Qiushi-Skill is a collection of AI agent skills that equips language models with a systematic methodology drawn from dialectical materialism and practical philosophy.
The project addresses a fundamental limitation in current AI agents: they can process information but lack a principled approach to problem-solving. Rather than grasping at all aspects of a complex problem simultaneously, agents built with Qiushi-Skill learn to identify the primary contradiction, conduct thorough investigation before responding, validate solutions through practice, and persist in pushing work toward completion. The methodology comprises one overarching principle and nine distinct tools, each grounded in classical philosophical texts rather than generic heuristics.

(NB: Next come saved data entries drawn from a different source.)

(* ===== verification/PipelineRuns.v ===== *)
(** * PipelineRuns: every sequence of pipeline operations

    The operations of [Pipeline] as a step relation: a state is reachable when a sequence of
    operations of [IndexPipeline], in any order and with any call of SQLite failing, leads to
    it.  The properties of the invariant of [PipelineSync] are proved over it: the index never
    drifts from the durable store, and a restart recovers it. *)

From stdpp Require Import gmap relations.
From S2P Require Import Prelude Records TextMatch FlatHashMap ChildrenMap FilenameIndex Projection ProjectionRead Residency Rebuild Rules Utf8 Sql Store Maintenance Pipeline PipelineSync.

(** ** Records of the wire are storable *)

(** The fields of a record, each in its width. *)
Ltac wire_fields H :=
  unfold struct_ok in H; cbn [widths to_fields] in H;
  repeat (apply Forall2_cons in H; destruct H as [? H]); unfold fits in *; cbn in *.

Ltac solve_storable :=
  intros [Hf [Hn _]]; unfold to_pair in *; cbn [fst snd] in *; wire_fields Hf;
  split; cbn; unfold id_in_range, SIZE_MAX; cbn; repeat (case_match || split); (done || lia).

Lemma Mft1_storable r : record_ok (to_pair r) -> storable (ToEntryRecord_Mft1 r).
Proof. solve_storable. Qed.

Lemma Mft2_storable r : record_ok (to_pair r) -> storable (ToEntryRecord_Mft2 r).
Proof. solve_storable. Qed.

Lemma Usn2_storable r : record_ok (to_pair r) -> storable (ToEntryRecord_Usn2 r).
Proof. solve_storable. Qed.

Lemma Usn3_storable r : record_ok (to_pair r) -> storable (ToEntryRecord_Usn3 r).
Proof. solve_storable. Qed.

Lemma Usn1_storable r : record_ok (to_pair r) -> storable (ToEntryRecord_Usn2 (UpgradeUsnDeltaV1 r)).
Proof. solve_storable. Qed.

Definition mft1_changes (records : list MftRecordV1) : list EntryChange := (fun r => mft_change (ToEntryRecord_Mft1 r)) <$> records.
Definition mft2_changes (records : list MftRecordV2) : list EntryChange := (fun r => mft_change (ToEntryRecord_Mft2 r)) <$> records.
Definition usn2_changes (records : list UsnDeltaV2) : list (option EntryChange) :=
  (fun r => usn_change (u2_reason (fixed r)) (u2_fieldMask (fixed r)) (ToEntryRecord_Usn2 r)) <$> records.
Definition usn3_changes (records : list UsnDeltaV3) : list (option EntryChange) :=
  (fun r => usn_change (u3_reason (fixed r)) (u3_fieldMask (fixed r)) (ToEntryRecord_Usn3 r)) <$> records.

Lemma usn_change_record reason mask record change : usn_change reason mask record = Some change -> change_record change = record.
Proof. unfold usn_change. intros. repeat case_match; simplify_eq; done. Qed.

(** The records a batch carries are storable. *)
Lemma mapM_usn_ok {A} (reason mask : A -> Z) (convert : A -> EntryRecord) (rs : list A) changes :
  Forall (fun r => storable (convert r)) rs ->
  mapM id ((fun r => usn_change (reason r) (mask r) (convert r)) <$> rs) = Some changes -> Forall change_ok changes.
Proof.
  intros Hall. revert changes. induction Hall as [|r rs Hr _ IH]; intros changes; rewrite ?fmap_nil, ?fmap_cons; cbn [mapM].
  - intros [= <-]. constructor.
  - unfold id at 1. destruct (usn_change _ _ _) as [change|] eqn:E; [|done]. cbn [mbind option_bind].
    destruct (mapM id _) as [rest|]; [|done]. cbn. intros [= <-]. constructor; [|by apply IH].
    unfold change_ok. by rewrite (usn_change_record _ _ _ _ E).
Qed.

Lemma mft_ok {A} (convert : A -> EntryRecord) (rs : list A) :
  Forall (fun r => storable (convert r)) rs ->
  Forall change_ok ((fun r => mft_change (convert r)) <$> rs) /\ mft_changes ((fun r => mft_change (convert r)) <$> rs).
Proof. intros Hall. split; apply Forall_fmap; eapply Forall_impl; [exact Hall|done|exact Hall|done]. Qed.

(** ** Operations *)

Inductive pipeline_op :=
| DoMft1 (volume : Z) (records : list MftRecordV1)
| DoMft2 (volume : Z) (records : list MftRecordV2)
| DoUsn1 (volume : Z) (records : list UsnDeltaV1)
| DoUsn2 (volume : Z) (records : list UsnDeltaV2)
| DoUsn3 (volume : Z) (records : list UsnDeltaV3)
| DoBulk (active : bool)
| DoResolve (key : VolumeKey)
| DoRules (volume : Z) (setting : VolumeSetting)
| DoAvailable (volume : Z) (isAvailable : bool) (now : Z)
| DoCursor (volume : Z) (cursor : list Z)
| DoComplete (volume : Z)
| DoJournal (volume journalId resumeUsn : Z)
| DoReconciled (volume now : Z)
| DoForget (volume : Z)
| DoBegin (volume : Z)
| DoAbort (volume : Z)
| DoFinish (volume : Z)
| DoBudget (maximumBytes : Z)
| DoUnload (volume : Z)
| DoRebuild
| DoMaintenance (pathEmpty userIdle : bool) (now vacuumIntervalHours vacuumSizeGrowthPercent : Z).

(** The environment of the pipeline: SQLite, Windows and the C++ library. *)
Record Env := {
  env_db : Sqlite;
  env_CompareStringOrdinal : list Z -> list Z -> Z;
  env_towlower : Z -> Z;
  env_estimate : Rows -> FilenameIndex -> AccessTimes -> Z;
  env_sizeofEntry : Z;
  env_wal_checkpoint : nat -> Z * Z * Z;
  env_page_size : nat -> option Z;
  env_file_size : nat -> Z;
  env_hash_order : list Z -> list Z;
  env_sizeofEntry_ok : 16 <= env_sizeofEntry
}.

Section runs.
Context (E : Env).
Local Abbreviation CSO := (env_CompareStringOrdinal E).
Local Abbreviation lower := (env_towlower E).
Local Abbreviation estimate := (env_estimate E).
Local Abbreviation order := (env_hash_order E).
Local Abbreviation wal := (env_wal_checkpoint E).
Local Abbreviation pages := (env_page_size E).
#[local] Instance env_sqlite : Sqlite := env_db E.

Definition yes (m : Pipe unit) : Pipe bool := let& _ := m in pipe_ret true.

Definition run_op (o : pipeline_op) : Pipe bool :=
  match o with
  | DoMft1 volume records => ApplyMftBatchV1 CSO lower estimate order volume records
  | DoMft2 volume records => ApplyMftBatchV2 CSO lower estimate order volume records
  | DoUsn1 volume records => ApplyUsnBatchV1 CSO lower estimate order volume records
  | DoUsn2 volume records => ApplyUsnBatchV2 CSO lower estimate order volume records
  | DoUsn3 volume records => ApplyUsnBatchV3 CSO lower estimate order volume records
  | DoBulk active => yes (SetBulkScanActive CSO active)
  | DoResolve key => let& id := ResolveVolume key in pipe_ret (negb (id =? 0))
  | DoRules volume setting => yes (SetVolumeRules volume setting)
  | DoAvailable volume isAvailable now => SetVolumeAvailable volume isAvailable now
  | DoCursor volume cursor => SetScanCursor volume cursor
  | DoComplete volume => MarkScanComplete volume
  | DoJournal volume journalId resumeUsn => SetJournalPosition volume journalId resumeUsn
  | DoReconciled volume now => SetLastReconciliationTime volume now
  | DoForget volume => ForgetVolume CSO volume
  | DoBegin volume => yes (BeginReconciliationPass volume)
  | DoAbort volume => yes (AbortReconciliationPass volume)
  | DoFinish volume => yes (FinishReconciliationPass CSO lower wal pages volume)
  | DoBudget maximumBytes => yes (SetProjectionMemoryBudget CSO estimate maximumBytes)
  | DoUnload volume => yes (UnloadVolumeFromProjection volume)
  | DoRebuild => let& _ := RebuildAll CSO lower estimate (env_sizeofEntry E) in pipe_ret true
  | DoMaintenance pathEmpty userIdle now hours percent =>
      yes (RunStoreMaintenance wal pages (env_file_size E) pathEmpty userIdle now hours percent)
  end.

Developers should adopt this tool if they are building agents that need to handle complex, multi-faceted problems where identifying the core issue matters more than generating quick answers. It suits projects where agents must demonstrate persistence, self-correction, and the ability to distinguish between surface-level symptoms and underlying contradictions. The tool is particularly relevant for applications requiring agents to investigate thoroughly before committing to a course of action, rather than defaulting to predetermined responses or claiming tasks exceed their capabilities.
The project shows active development with ongoing refinement of its methodology framework and documentation. The codebase demonstrates sustained attention to the core concept, with each skill method accompanied by references to original philosophical texts to ground the approach in established thought rather than ad-hoc principles.